Using Apache HiveQL
Also available as:
PDF

Create, use, and drop an external table

You use an external table, which is a table that Hive does not manage, to import data from a file on HDFS, or another file system, into Hive.

In this task, you need access to HDFS to put a CSV file on HDFS. When using storage-based authorization (SBA), if an ACL is not in place that allows you to access HDFS, you need to log in to a node on your cluster as the hdfs user. Alternatively, when using Ranger, you need to be authorized by a policy, such as the default HDFS all-path policy (shown below) to access HDFS.

In this task, you create an external table, store the data in Hive using a managed table, and drop the external table. You create an external table and load data from a file into the table. You then use a Hive managed table to store the data in Hive.
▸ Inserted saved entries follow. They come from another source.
Lemma find_loop_spec fuel w pre A p e B start bits :
  io_ok w pre (A ++ (p, e) :: B) -> 0 <= bits < 2 ^ 31 ->
  start <= es_end e -> (length B < fuel)%nat ->
  (forall x, start <= x < segs_end 0 A.*2 -> ~ has_bits (A ++ (p, e) :: B).*2 bits x) ->
  exists r, find_first_extent_bit_loop fuel p start bits w = Some (r, w) /\
    first_bit_ok (A ++ (p, e) :: B).*2 start bits r.
Proof.
  revert A p e B. induction fuel as [|fuel IH]; intros A p e B Hok Hb He Hf Hno; [lia|]. simpl.
  pose proof (io_seg _ _ _ _ _ _ Hok) as [Hseg Hlk]. pose proof Hseg as (_ & _ & _ & Hse & _).
  pose proof (io_segs _ _ _ Hok) as Hg. rewrite fmap_app in Hg.
  setoid_rewrite fmap_app in Hno. setoid_rewrite fmap_app. ssimpl.
  erewrite run_get by done. rewrite (proj2 (Z.leb_le _ _)) by done. rewrite u64_id by lia. simpl.
  assert (Hhole : forall x, start <= x < es_start e -> ~ has_bits (A.*2 ++ e :: B.*2) bits x).
  { intros x Hx. destruct (Z.lt_ge_cases x (segs_end 0 A.*2)); [apply Hno; lia|].
    apply no_bits_outside; [done|lia|lia]. }
  destruct (Z.eqb_spec (Z.land (es_state e) bits) 0) as [Hz|Hz]; simpl.
  - rewrite (run_next _ _ _ _ _ _ (io_seq _ _ _ Hok)). destruct B as [|[p' e'] B]; simpl.
    + exists None. split; [done|]. intros x Hx.
      destruct (Z.lt_ge_cases x (es_start e)); [apply Hhole; lia|].
      apply zero_no_bits. destruct (Z.le_gt_cases x (es_end e)).
      { by rewrite (flag_inside _ _ _ _ Hg) by lia. }
      unfold flag_of. rewrite (seg_at_cons_app 0) by done.
      by rewrite (proj2 (Z.ltb_ge _ _)), (proj2 (Z.leb_gt _ _)) by lia.
    + rewrite (cons_middle (p, e)), (assoc_L (++)) in Hok. simpl in Hf.
      assert (Hle : es_end e + 1 <= es_start e' <= es_end e').
      { apply segs_ok_app in Hg as [_ (_ & _ & (_&_&_&?&_) & ? & _)]. ssimpl. lia. }
      destruct (IH _ _ _ _ Hok Hb ltac:(lia) ltac:(lia)) as (r & Hr & Hok').
      { intros x Hx. rewrite segs_end_snoc_seg in Hx. rewrite <- (assoc_L (++)), fmap_app.
        ssimpl. destruct (Z.lt_ge_cases x (es_start e)); [apply Hhole; lia|].
        apply zero_no_bits. by rewrite (flag_inside _ _ _ _ Hg) by (simpl in Hx; lia). }
      exists r. split; [done|]. by rewrite <- (assoc_L (++)), fmap_app in Hok'.
  - exists (Some (es_start e, es_end e)). split; [done|]. split_and!; [lia|lia| |done].
    intros x Hx. unfold has_bits. by rewrite (flag_inside _ _ _ _ Hg) by lia.
Qed.

Lemma find_first_extent_bit_spec fuel w pre L start bits :
  io_ok w pre L -> 0 <= start < U64_MAX -> 0 <= bits < 2 ^ 31 -> (length L < fuel)%nat ->
  exists r, find_first_extent_bit fuel start bits w = Some (r, w) /\
    first_bit_ok L.*2 start bits r.
Proof.
  intros Hok Hs Hb Hf.
  destruct (seg_split L start (io_segs _ _ _ Hok)) as (A & B & -> & HA & HB); [lia|].
  unfold find_first_extent_bit. rewrite (run_search w pre A B) by done.
  rewrite length_app in Hf. destruct B as [|[p e] B]; simpl in *.
  - exists None. split; [done|]. intros x Hx. pose proof (io_segs _ _ _ Hok) as Hg.
    rewrite fmap_app in Hg |- *. apply no_bits_outside; [done|lia|done].
  - eapply find_loop_spec; [done|done|done|lia|]. intros x Hx. lia.
Qed.

(** ** [test_range_bit] *)

Definition test_ok (l : list extent_state) (start last bits : Z) (filled : bool) (r : Z) : Prop :=
  (r = 0 \/ r = 1) /\
  (r = 1 <-> if filled then forall x, start <= x <= last -> has_bits l bits x
             else exists x, start <= x <= last /\ has_bits l bits x).

(** The answer is decided by one byte of the range. *)
Lemma test_ok_decided l start last bits (filled : bool) x r :
  start <= x <= last ->
  (if filled then r = 0 /\ ~ has_bits l bits x else r = 1 /\ has_bits l bits x) ->
  test_ok l start last bits filled r.
Proof.
  intros Hx Hr. destruct filled; destruct Hr as [-> Hb]; (split; [auto|]).
  - split; [done|]. intros Hall. by destruct Hb; apply Hall.
  - split; [eauto|done].
Qed.


Section TestLoop.
Context (w : io_world T) (pre : list seg) (last bits : Z).
Hypotheses (Hb : 0 <= bits < 2 ^ 31) (Hl : last < U64_MAX).

(** The facts about the state the loop looks at. *)
Lemma test_here A p e B start :
  io_ok w pre (A ++ (p, e) :: B) -> segs_end 0 A.*2 <= start ->
  iw_heap w !! p = Some e /\ 0 <= es_start e <= es_end e /\ es_end e < U64_MAX /\
  (forall x, es_start e <= x <= es_end e ->
     (has_bits (A ++ (p, e) :: B).*2 bits x <-> Z.land (es_state e) bits <> 0)) /\
  (forall x, start <= x < es_start e -> ~ has_bits (A ++ (p, e) :: B).*2 bits x) /\
  (B = [] -> forall x, es_end e < x -> ~ has_bits (A ++ (p, e) :: B).*2 bits x).
Proof using Type.
  intros Hok Hs. pose proof (io_seg _ _ _ _ _ _ Hok) as [(_ & _ & _ & Hse & Hee) Hlk].
  pose proof (io_segs _ _ _ Hok) as Hg. rewrite fmap_app in Hg |- *. ssimpl.
  split_and!; [done|lia|lia|done| | |].
  - intros x Hx. unfold has_bits. by rewrite (flag_inside _ _ _ _ Hg) by lia.
  - intros x Hx. apply no_bits_outside; [done|lia|lia].
  - intros -> x Hx. apply zero_no_bits. unfold flag_of. rewrite (seg_at_cons_app 0) by done.
    by rewrite (proj2 (Z.ltb_ge _ _)), (proj2 (Z.leb_gt _ _)) by lia.
Qed.

Lemma test_next A p e p' e' B :
  io_ok w pre (A ++ (p, e) :: (p', e') :: B) ->
  io_ok w pre ((A ++ [(p, e)]) ++ (p', e') :: B) /\
  segs_end 0 (A ++ [(p, e)]).*2 = es_end e + 1 /\ es_end e + 1 <= es_end e'.
Proof using Type.
  intros Hok. pose proof (io_segs _ _ _ Hok) as Hg. rewrite fmap_app in Hg. ssimpl.
  split_and!; [by rewrite <- (assoc_L (++))|apply segs_end_snoc_seg|].
  apply segs_ok_app in Hg as [_ (_ & _ & (_&_&_&?&_) & ? & _)]. lia.
Qed.

Lemma test_filled_spec fuel A p e B start bitset :
  io_ok w pre (A ++ (p, e) :: B) -> segs_end 0 A.*2 <= start <= last -> start <= es_end e ->
  (length B < fuel)%nat ->
  exists r, test_range_bit_loop fuel (Some p) start last bits true bitset w = Some (r, w) /\
    test_ok (A ++ (p, e) :: B).*2 start last bits true r.
Proof using Hb Hl.
  revert A p e B start bitset. induction fuel as [|fuel IH];
    intros A p e B start bitset Hok Hs He Hf; [lia|].
  destruct (test_here A p e B start Hok ltac:(lia)) as (Hlk & Hse & Hee & Hin & Hhole & Hlast).
  simpl. rewrite (proj2 (Z.leb_le start last)) by lia. simpl.
  erewrite run_get by done. rewrite (u64_id bits) by lia.
  destruct (Z.ltb_spec start (es_start e)).
  { exists 0. split; [done|]. apply (test_ok_decided _ _ _ _ _ start); [lia|].
    split; [done|]. apply Hhole. lia. }
  rewrite (proj2 (Z.ltb_ge last _)) by lia.
  destruct (Z.eqb_spec (Z.land (es_state e) bits) 0) as [Hz|Hz]; simpl.
  { exists 0. split; [done|]. apply (test_ok_decided _ _ _ _ _ start); [lia|].
    split; [done|]. rewrite Hin by lia. auto. }
  unfold U64_MAX in *. rewrite u64_id by lia.
  destruct (Z.ltb_spec last (es_end e + 1)).
  { exists 1. split; [done|]. split; [auto|]. split; [|done]. intros _ x Hx. by apply Hin; [lia|]. }
  rewrite (run_next _ _ _ _ _ _ (io_seq _ _ _ Hok)). destruct B as [|[p' e'] B]; simpl.
  { exists 0. split; [done|]. apply (test_ok_decided _ _ _ _ _ last); [lia|].
    split; [done|]. apply Hlast; [done|lia]. }
  destruct (test_next _ _ _ _ _ _ Hok) as (Hok' & Hend & Hle). simpl in Hf.
  destruct (IH _ _ _ _ (es_end e + 1) 1 Hok' ltac:(lia) ltac:(lia) ltac:(lia)) as (r & Hr & H01 & Hiff).
  exists r. split; [exact Hr|]. split; [done|]. rewrite Hiff.
  rewrite <- (assoc_L (++)). simpl. split; intros Hall x Hx; [|apply Hall; lia].
  destruct (Z.le_gt_cases x (es_end e)); [|apply Hall; lia]. apply Hin; [lia|done].
Qed.

Lemma test_any_spec fuel A p e B start :
  io_ok w pre (A ++ (p, e) :: B) -> segs_end 0 A.*2 <= start <= last -> start <= es_end e ->
  (length B < fuel)%nat ->
  exists r, test_range_bit_loop fuel (Some p) start last bits false 0 w = Some (r, w) /\
    test_ok (A ++ (p, e) :: B).*2 start last bits false r.
Proof using Hb Hl.
  revert A p e B start. induction fuel as [|fuel IH]; intros A p e B start Hok Hs He Hf; [lia|].
  destruct (test_here A p e B start Hok ltac:(lia)) as (Hlk & Hse & Hee & Hin & Hhole & Hlast).
  simpl. rewrite (proj2 (Z.leb_le start last)) by lia. simpl.
  erewrite run_get by done. rewrite (u64_id bits) by lia.
  destruct (Z.ltb_spec last (es_start e)).
  { exists 0. split; [done|]. split; [auto|]. split; [done|].
    intros (x & Hx & Hbx). by destruct (Hhole x ltac:(lia)). }
  destruct (Z.eqb_spec (Z.land (es_state e) bits) 0) as [Hz|Hz]; simpl.
  2: { exists 1. split; [done|]. apply (test_ok_decided _ _ _ _ _ (Z.max start (es_start e))); [lia|].
       split; [done|]. apply Hin; [lia|done]. }
  assert (Hno : forall x, start <= x <= es_end e -> ~ has_bits (A ++ (p, e) :: B).*2 bits x).
  { intros x Hx. destruct (Z.lt_ge_cases x (es_start e)); [apply Hhole; lia|].
    rewrite Hin by lia. auto. }
  unfold U64_MAX in *. rewrite u64_id by lia.
  destruct (Z.ltb_spec last (es_end e + 1)).
  { exists 0. split; [done|]. split; [auto|]. split; [done|].
    intros (x & Hx & Hbx). by destruct (Hno x ltac:(lia)). }
  rewrite (run_next _ _ _ _ _ _ (io_seq _ _ _ Hok)). destruct B as [|[p' e'] B]; simpl.
  { exists 0. split; [done|]. split; [auto|]. split; [done|]. intros (x & Hx & Hbx).
    destruct (Z.le_gt_cases x (es_end e)); [by destruct (Hno x ltac:(lia))|].
    by destruct (Hlast eq_refl x ltac:(lia)). }
  destruct (test_next _ _ _ _ _ _ Hok) as (Hok' & Hend & Hle). simpl in Hf.
  destruct (IH _ _ _ _ (es_end e + 1) Hok' ltac:(lia) ltac:(lia) ltac:(lia)) as (r & Hr & H01 & Hiff).
  exists r. split; [exact Hr|]. split; [done|]. rewrite Hiff.
  rewrite <- (assoc_L (++)). simpl. split; intros (x & Hx & Hbx); exists x; (split; [|done]); [lia|].
  destruct (Z.le_gt_cases x (es_end e)); [by destruct (Hno x ltac:(lia))|lia].
Qed.
End TestLoop.

Lemma test_range_bit_spec fuel w pre L start last bits filled :
  io_ok w pre L -> 0 <= start <= last -> last < U64_MAX -> 0 <= bits < 2 ^ 31 ->
  (length L < fuel)%nat ->
  exists r, test_range_bit fuel start last bits filled w = Some (r, w) /\
    test_ok L.*2 start last bits filled r.
Proof.
  intros Hok Hs Hl Hb Hf.
  destruct (seg_split L start (io_segs _ _ _ Hok)) as (A & B & -> & HA & HB); [lia|].
  unfold test_range_bit. rewrite (run_search w pre A B) by (done || lia).
  rewrite length_app in Hf. destruct B as [|[p e] B]; simpl in *.
  - exists 0. split; [by destruct fuel|]. pose proof (io_segs _ _ _ Hok) as Hg.
    assert (Hno : forall x, start <= x -> ~ has_bits (A ++ []).*2 bits x).
    { intros x Hx. rewrite fmap_app in Hg |- *. apply no_bits_outside; [done|lia|done]. }
    split; [auto|]. split; [done|]. destruct filled.
    + intros Hall. by destruct (Hno start ltac:(lia) (Hall start ltac:(lia))).
    + intros (x & Hx & Hbx). by destruct (Hno x ltac:(lia)).
  - destruct filled.
    + eapply test_filled_spec; eauto; lia.
    + eapply test_any_spec; eauto; lia.
Qed.

(** ** Private values *)

(** What the search finds, by the state that covers the byte. *)
Lemma search_covers w pre A B start :
  io_ok w pre (A ++ B) -> segs_end 0 A.*2 <= start ->
  match B with (_, e) :: _ => start <= es_end e | [] => True end ->
  match B with
  | (p, e) :: _ => iw_heap w !! p = Some e /\
      seg_at (A ++ B).*2 start = if es_start e <=? start then Some e else None
  | [] => seg_at (A ++ B).*2 start = None
  end.
Proof.
  intros Hok HA HB.
  pose proof (io_segs _ _ _ Hok) as Hg. rewrite fmap_app in Hg |- *.
  destruct B as [|[p e] B].
  - rewrite (seg_at_app 0) by done. by rewrite (proj2 (Z.ltb_ge _ _)) by lia.
  - split; [apply (io_seg _ _ _ _ _ _ Hok)|]. ssimpl. rewrite (seg_at_cons_app 0) by done.
    rewrite (proj2 (Z.leb_le start (es_end e))) by lia.
    destruct (Z.ltb_spec start (es_start e)), (Z.leb_spec (es_start e) start); try lia; [|done].
    apply (seg_at_none_above 0); [by apply segs_ok_app in Hg as [? _]|lia].
Qed.

(** The state that starts exactly at [start]. *)
Definition state_at (l : list extent_state) (start : Z) : option extent_state :=
  match seg_at l start with
  | Some e => if es_start e =? start then Some e else None
  | None => None
  end.

Lemma get_state_private_spec w pre L start :
  io_ok w pre L -> 0 <= start < U64_MAX ->
  get_state_private start w = Some (match state_at L.*2 start with
    | Some e => (0, Some (es_private e)) | None => (- ENOENT, None) end, w).
Proof.
  intros Hok Hs. destruct (seg_split L start (io_segs _ _ _ Hok)) as (A & B & -> & HA & HB); [lia|].
  unfold get_state_private, state_at. rewrite (run_search w pre A B) by done.
  pose proof (search_covers w pre A B start Hok HA HB) as HB'.
  destruct B as [|[p e] B]; simpl; [by rewrite HB'|]. destruct HB' as [Hlk ->].
  erewrite run_get by done.
  destruct (Z.leb_spec (es_start e) start), (Z.eqb_spec (es_start e) start); simpl; try lia; done.
Qed.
This task demonstrates the following Hive principles:

  • A major difference between an external and a managed (internal) table: the persistence of table data on the files system after a DROP TABLE statement.
    • External table drop: Hive drops only the metadata, which consists mainly of the schema definition.
    • Managed table drop: Hive deletes the data and the metadata stored in the Hive warehouse.
  • You can make the external table data available after dropping it by issuing another CREATE EXTERNAL TABLE statement to load the data from the file system.
  • The LOCATION clause in the CREATE TABLE specifies the location of an external table data.
  1. Create a text file named students.csv that contains the following lines.
    1,jane,doe,senior,mathematics
    2,john,smith,junior,engineering               
  2. As root, move the file to /home/hdfs on a node in your cluster, create a directory on HDFS in the users directory called andrena that allows access by all, and put students.csv in the directory.
    • On the command-line of a node on your cluster, enter the following commands:
      sudo su -
      mv students.csv /home/hdfs
      sudo su - hdfs
      hdfs dfs -mkdir /user/andrena
      hdfs dfs -chmod 777 /user/andrena
      hdfs dfs -put /home/hdfs/students.csv /user/andrena
    • Having authorization to HDFS through a Ranger policy, use the command line or Ambari to create the directory and put the students.csv file in the directory.
  3. Type hive on the command line of a node on your cluster to start the Hive shell.
  4. Log into Hive.
  5. Create an external table schema definition that specifies the text format, loads data from students.csv located in /user/andrena.
    CREATE EXTERNAL TABLE IF NOT EXISTS names_text(
      student_ID INT, FirstName STRING, LastName STRING,    
      year STRING, Major STRING)
      COMMENT 'Student Names'
      ROW FORMAT DELIMITED
      FIELDS TERMINATED BY ','
      STORED AS TEXTFILE
      LOCATION '/user/andrena';
  6. Verify that the Hive warehouse stores the student names in the external table.
    SELECT * FROM names_text;
  7. Create the schema for a managed table.
    CREATE TABLE IF NOT EXISTS Names(
      student_ID INT, FirstName STRING, LastName STRING,    
      year STRING, Major STRING)
      COMMENT 'Student Names'
      STORED AS ORC;
  8. Move the external table data to the managed table.
    INSERT OVERWRITE TABLE Names SELECT * FROM names_text;
  9. Verify that the data from the external table resides in the managed table, and drop the external table, and verify that the data still resides in the managed table.
    SELECT * from Names; 
    DROP TABLE names_text;
    SELECT * from Names;                  
    The results from the managed table Names appears.
  10. Verify that the external table schema definition is lost.
    SELECT * from names_text;
    Selecting all from names_text returns no results because the external table schema is lost. The students.csv file on HDFS containing student names data remains intact.